In 1942 during World War II, Wing Commander Max Vatan, a Royal Canadian Air Force pilot serving on intelligence duties, travels to Casablanca in Morocco to assassinate the German ambassador. He is partnered with a French Resistance fighter named Marianne Beauséjour, who had escaped from France after her resistance group was compromised and killed.
The two pose as a married couple and grow close, despite agreeing that in their line of work feelings can get people killed. Marianne, who is trusted by the Germans, secures Max an invitation to the party where they plan to conduct the assassination. On the day itself, they have sex inside a car in the middle of a desert sandstorm, knowing that they might not survive. However, the mission goes well and they both escape. Max asks Marianne to come with him to London and be his wife. The two get married, settle down in Hampstead, and have a baby girl named Anna, who was born during a bombing raid.
A year later, Max learns from the Special Operations Executive that Marianne is suspected of being a German spy, having adopted her identity after the real Marianne was killed in France. In order to test their suspicions, SOE run a "blue dye" operation: Max is ordered to write down a piece of false intelligence at home, where Marianne can find it. If the information is picked up from intercepted German transmissions,
Max must personally execute her, or be hanged for high treason. Max is told otherwise to act normally.

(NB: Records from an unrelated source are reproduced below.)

(* ===== verification/HandleReach.v ===== *)
(** * The handle database: all reachable states

    Drivers and notification functions use the database through its services
    only.  [Perform] is one use, [Nested] an environment in which whatever runs
    while the lock is dropped uses the services again, to any depth, and
    [HandleReach] are the states that sequences of uses lead to. *)
From Stdlib Require Import ZArith Lia.
From stdpp Require Import base option gmap list sets fin_maps.
From S2P Require Import Prelude RbTree RbValid RbTheorems Handle HandleSet HandleInv HandleRules HandleInstall HandleOpen.
From S2P Require Import HandleUninstall HandleSafe.

(** A use of a service. *)
Inductive Call :=
| CallInstall (UserHandle Protocol : option Z) (InterfaceType Interface_ : Z) (NotifyThem : bool)
| CallUninstall (UserHandle : Z) (Protocol : option Z) (Interface_ : Z)
| CallReinstall (UserHandle : Z) (Protocol : option Z) (OldInterface NewInterface : Z)
| CallInstallMultiple (Handle : option Z) (Args : list (Z * Z))
| CallUninstallMultiple (Handle : Z) (Args : list (Z * Z))
| CallOpen (UserHandle : Z) (Protocol : option Z) (InterfaceGiven : bool) (ImageHandle Controller Attrs : Z)
| CallHandleProtocol (UserHandle : Z) (Protocol : option Z) (InterfaceGiven : bool)
| CallClose (UserHandle : Z) (Protocol : option Z) (Agent Controller : Z)
| CallOpenInformation (UserHandle Protocol : Z)
| CallProtocolsPerHandle (UserHandle : Z) (BufferGiven CountGiven : bool)
| CallRegister (Protocol Event : option Z) (Registration : bool)
| CallUnregister (Event : Z)
| CallConnectByKey (Key_ : Z)
| CallLocateHandle (SearchType : Z) (Protocol : option Z) (Key_ : Z) (BufferSize : option Z) (BufferGiven : bool)
| CallLocateProtocol (Protocol : option Z) (Registration : Z) (InterfaceGiven : bool)
| CallLocateHandleBuffer (SearchType : Z) (Protocol : option Z) (Key_ : Z) (NumberGiven BufferGiven : bool)
| CallLocateDevicePath (Protocol DevicePath : option Z) (DeviceGiven : bool).

Section Reach.
Context {HS : Type} {Ops : HandleSetOps HS} {SetOk : HandleSetOk HS}.
Implicit Types st : HandleState HS.

Definition ignore {A} (m : HM HS A) : HM HS unit := _ ← m; mret tt.

Definition Perform {Env : Environment HS} (c : Call) : HM HS unit :=
  match c with
  | CallInstall u p t i n => ignore (CoreInstallProtocolInterfaceNotify u p t i n)
  | CallUninstall u p i => ignore (CoreUninstallProtocolInterface u p i)
  | CallReinstall u p o n => ignore (CoreReinstallProtocolInterface u p o n)
  | CallInstallMultiple h l => ignore (CoreInstallMultipleProtocolInterfaces h l)
  | CallUninstallMultiple h l => ignore (CoreUninstallMultipleProtocolInterfaces h l)
  | CallOpen u p g i c a => ignore (CoreOpenProtocol u p g i c a)
  | CallHandleProtocol u p g => ignore (CoreHandleProtocol u p g)
  | CallClose u p a c => ignore (CoreCloseProtocol u p a c)
  | CallOpenInformation u p => ignore (CoreOpenProtocolInformation u p)
  | CallProtocolsPerHandle u b c => ignore (CoreProtocolsPerHandle u b c)
  | CallRegister p e r => ignore (CoreRegisterProtocolNotify p e r)
  | CallUnregister e => ignore (CoreUnregisterProtocolNotify e)
  | CallConnectByKey k => ignore (CoreConnectHandlesByKey k)
  | CallLocateHandle t p k n b => ignore (CoreLocateHandle t p k n b)
  | CallLocateProtocol p r g => ignore (CoreLocateProtocol p r g)
  | CallLocateHandleBuffer t p k n b => ignore (CoreLocateHandleBuffer t p k n b)
  | CallLocateDevicePath p d g => ignore (CoreLocateDevicePath p d g)
  end.

Fixpoint PerformAll {Env : Environment HS} (cs : list Call) : HM HS unit :=
  match cs with
  | [] => mret tt
  | c :: cs => Perform c ;; PerformAll cs
  end.

(** What runs when the lock is dropped, and the result of a driver. *)
Record Script := MkScript {
  OnDispatch : HandleState HS -> list Call;
  OnDisconnect : Z -> Z -> HandleState HS -> list Call * EFI_STATUS;
  OnConnect : Z -> HandleState HS -> list Call * EFI_STATUS }.

(** The environment in which that happens up to a depth of nesting. *)
Fixpoint Nested (Base : Environment HS) (S : Script) (depth : nat) : Environment HS :=
  match depth with
  | O => MkEnvironment HS (mret tt) (fun _ _ => mret EFI_NOT_FOUND) (fun _ => mret EFI_NOT_FOUND)
           (@AllocatePool _ Base) (@BufferAvailable _ Base) (@gDxeCoreImageHandle _ Base) (@gEfiDevicePathProtocolGuid _ Base)
           (@IsDevicePathEnd _ Base) (@IsDevicePathEndInstance _ Base) (@NextDevicePathNode _ Base) (@GetDevicePathSize _ Base) (@SameBytes _ Base) (@Fuel _ Base)
  | Datatypes.S depth =>
    let Env := Nested Base S depth in
    MkEnvironment HS
      (cs ← gets (OnDispatch S); PerformAll cs)
      (fun Controller Driver => '(cs, Status) ← gets (OnDisconnect S Controller Driver); PerformAll cs ;; mret Status)
      (fun Controller => '(cs, Status) ← gets (OnConnect S Controller); PerformAll cs ;; mret Status)
      (@AllocatePool _ Base) (@BufferAvailable _ Base) (@gDxeCoreImageHandle _ Base) (@gEfiDevicePathProtocolGuid _ Base)
      (@IsDevicePathEnd _ Base) (@IsDevicePathEndInstance _ Base) (@NextDevicePathNode _ Base) (@GetDevicePathSize _ Base) (@SameBytes _ Base) (@Fuel _ Base)
  end.

(** The database at the start, with an empty set of handles. *)
Definition InitialState (s : HS) : HandleState HS := MkHandleState [] ∅ [] ∅ ∅ ∅ 0 0 s false false [].

Inductive HandleReach (Base : Environment HS) : HandleState HS -> Prop :=
| HandleReach_start s : SetOf s ∅ -> HandleReach Base (InitialState s)
| HandleReach_call st S depth c st' :
    HandleReach Base st -> Perform (Env := Nested Base S depth) c st = Done (tt, st') -> HandleReach Base st'.

Lemma Perform_safe {Env : Environment HS} {EnvOk : EnvironmentOk HS} c : Safe (Perform c).
Proof using. destruct c; cbn [Perform]; unfold ignore; safe. Qed.

Lemma PerformAll_safe {Env : Environment HS} {EnvOk : EnvironmentOk HS} cs : Safe (PerformAll cs).
Proof using. pose proof Perform_safe. induction cs; cbn [PerformAll]; safe. Qed.

(** Such an environment keeps the database in order. *)
Lemma Nested_ok Base S depth :
  (forall st Blocks p, @AllocatePool _ Base st Blocks = Some p -> Unused p Blocks st) ->
  EnvironmentOk HS (Env := Nested Base S depth).
Proof using.
  intros HB. induction depth as [|depth IH]; [split; [done|..]; intros; apply Safe_ret|].
  pose proof (PerformAll_safe (Env := Nested Base S depth)). split; [done|..]; intros; cbn; safe.
Qed.

Lemma Initial_inv s : SetOf s ∅ -> Ready false (InitialState s).
Proof using.
  intros Hs. split_and!; [split|done|done].
  - split; simpl; rewrite ?fmap_empty.
    + done.
    + rewrite dom_empty_L. split_and!; [constructor| |done]. intros h. rewrite lookup_empty, elem_of_nil. by split; [|intros [? ?]].
    + split; [constructor|]. intros e. rewrite lookup_empty, elem_of_nil. by split; [|intros [? ?]].
    + done.
    + intros h. unfold links. rewrite lookup_empty. split; [constructor|]. intros p. by rewrite lookup_empty, elem_of_nil.
    + intros h. unfold entry_links. rewrite lookup_empty. split; [constructor|]. intros p. by rewrite lookup_empty, elem_of_nil.
    + intros h. unfold notify_links. rewrite lookup_empty. split; [constructor|]. intros p. by rewrite lookup_empty, elem_of_nil.
    + done.
    + done.
  - intros h. simpl. by rewrite fmap_empty, lookup_empty.
Qed.

Lemma HandleReach_ready Base st :
  (forall st Blocks p, @AllocatePool _ Base st Blocks = Some p -> Unused p Blocks st) ->
  HandleReach Base st -> Ready false st.
Proof using.
  intros HB. induction 1 as [s Hs|st S depth c st' _ IH E]; [by apply Initial_inv|].
  pose proof (Nested_ok Base S depth HB). by apply (Perform_safe (Env := Nested Base S depth) c false st tt st').
Qed.

(** The handle database is always in order.  Starting from the empty
    database, after any sequence of calls of its services, in which
    notification functions and drivers call the services again whenever the
    lock is dropped, to any depth and depending on the state in any way: the
    global list and the ordered set have exactly the allocated handles, each
    handle has interfaces, each interface is exactly once in the list of its
    handle and once in the list of its protocol, and those lists lead to no
    freed structure; no protocol has two entries; the registrations of each
    protocol are those in its list and their positions are in its list of
    interfaces; every open list is counted and has at most one item of a
    driver; and the lock is free. *)
Theorem HandleReach_inv Base st :
  (forall st Blocks p, @AllocatePool _ Base st Blocks = Some p -> Unused p Blocks st) ->
  HandleReach Base st -> Inv st /\ Locked st = false.
Proof using. intros HB HR. destruct (HandleReach_ready Base st HB HR) as (? & ? & _). done. Qed.
End Reach.

(** ** A concrete database *)

(** The red-black tree with a pool that never runs out. *)
#[export] Instance SampleOps : HandleSetOps RbSet := RbSetOps true BumpPool.
#[export] Instance SampleSetOk : HandleSetOk RbSet := RbSetOk true BumpPool BumpPool_fresh.

Definition max_key {A} (m : gmap Z A) : Z := foldr (fun e => Z.max e.1) 0 (map_to_list m).
Definition SamplePool (st : HandleState RbSet) (Blocks : list Z) : option Z :=
  Some (1 + foldr Z.max 0 (max_key (Handles st) :: max_key (Entries st) :: max_key (Interfaces st) :: max_key (Notifies st) :: Blocks)).
Definition SampleBase : Environment RbSet :=
  MkEnvironment RbSet (mret tt) (fun _ _ => mret EFI_NOT_FOUND) (fun _ => mret EFI_NOT_FOUND) SamplePool (fun _ _ => true)
    1 99 (fun _ => true) (fun _ => false) (fun p => p + 4) (fun _ => 4) (fun _ _ _ => false) 5.
Definition SampleSet : RbSet := (MkCollection 0 PointerCompare PointerCompare, ∅).

Lemma max_key_bound {A} (m : gmap Z A) p : max_key m < p -> m !! p = None.
Proof.
  intros Hp. apply eq_None_not_Some. intros [x Hx]. apply elem_of_map_to_list in Hx. unfold max_key in Hp.
  induction (map_to_list m) as [|e l IH]; [by apply elem_of_nil in Hx|]. simpl in Hp.
  apply elem_of_cons in Hx as [<-|Hx]; [simpl in Hp; lia|]. apply IH; [lia|done].
Qed.

Lemma max_list_bound (l : list Z) : 0 <= foldr Z.max 0 l /\ forall q, q ∈ l -> q <= foldr Z.max 0 l.
Proof.
  induction l as [|q l [IH1 IH2]]; simpl; [by split; [|intros q ?%elem_of_nil]|]. split; [lia|].
  intros r [->|Hr]%elem_of_cons; [lia|]. specialize (IH2 r Hr). lia.
Qed.

Lemma SamplePool_unused st Blocks p : SamplePool st Blocks = Some p -> Unused p Blocks st.
Proof.
  unfold SamplePool. intros [= <-]. destruct (max_list_bound Blocks) as [H0 Hl].
  split_and!; [lia|intros Hin%Hl; lia|apply max_key_bound; lia..].
Qed.

Lemma SampleSet_empty : SetOf SampleSet ∅.
Proof. apply (CoreInitializeHandleServices_empty true). by vm_compute. Qed.

(** A notification function that installs an interface of its own when the
    first handle appears. *)
Definition SampleScript : Script (HS := RbSet) :=
  MkScript (fun st => if bool_decide (length (gHandleList st) = 1%nat) then [CallInstall (Some 0) (Some 78) 0 2000 true] else [])
    (fun _ _ _ => ([], EFI_SUCCESS)) (fun _ _ => ([], EFI_SUCCESS)).

Lemma HandleReach_inv_witness :
  exists st : HandleState RbSet, length (gHandleList st) = 2%nat /\ Inv st /\ Locked st = false.
Proof.
  pose (st := match Perform (Env := Nested SampleBase SampleScript 1) (CallInstall (Some 0) (Some 77) 0 1000 true) (InitialState SampleSet) with
              | Done (_, st) => st | _ => InitialState SampleSet end).
  exists st. split; [by vm_compute|]. apply (HandleReach_inv SampleBase st SamplePool_unused).
  apply (HandleReach_call SampleBase (InitialState SampleSet) SampleScript 1 (CallInstall (Some 0) (Some 77) 0 1000 true));
    [apply HandleReach_start, SampleSet_empty|]. by vm_compute.
Defined.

Defying orders, Max visits a former colleague named Guy Sangster who knew Marianne but, blind from a wartime injury, cannot confirm her identity. He reveals that the resistance fighter Paul Delamare worked with Marianne in France and would be able to identify her. Max seeks out a young pilot named Adam Hunter, gives him a photograph and instructs him to ask Delamare whether she really is Marianne. Max's commanding officer Frank Heslop informs him that Hunter was killed while waiting on the ground for the answer. Max also hears that this whole operation might be a test, before he is given a vital job in the run-up to D-Day.
Max takes the place of a Lysander pilot and flies to France to meet with Delamare, who is being held at the local police station. Max and the resistance break into the jail. Delamare is drunk, but remembers that Marianne was a beautiful pianist.
Back in England, Max takes Marianne to a local pub and demands she play the piano. Marianne cannot. She admits she is a spy and forwarded the "blue dye" message which Max left in plain view. She claims her feelings for Max are genuine and that she and her child were being threatened by German spies in London, including the woman who lives around the corner and often looks after Anna.
Max, unwilling to kill his wife, tells her they need to leave before the SOE catches them. He kills Marianne's handlers and tries to flee the country via airplane, but Heslop intercepts them before they can escape. Marianne tells Max that she loves him, asks him to take care of Anna, then shoots herself. Heslop orders the soldiers present to report that Max executed Marianne as per his orders, so that Max himself will not be punished.
After the war, Max moves to the ranch in Medicine Hat, Alberta, Canada, that was always his ambition, and raises Anna. The film ends with Marianne reading the letter that she had earlier written to her daughter, anticipating that one day her real identity would be uncovered.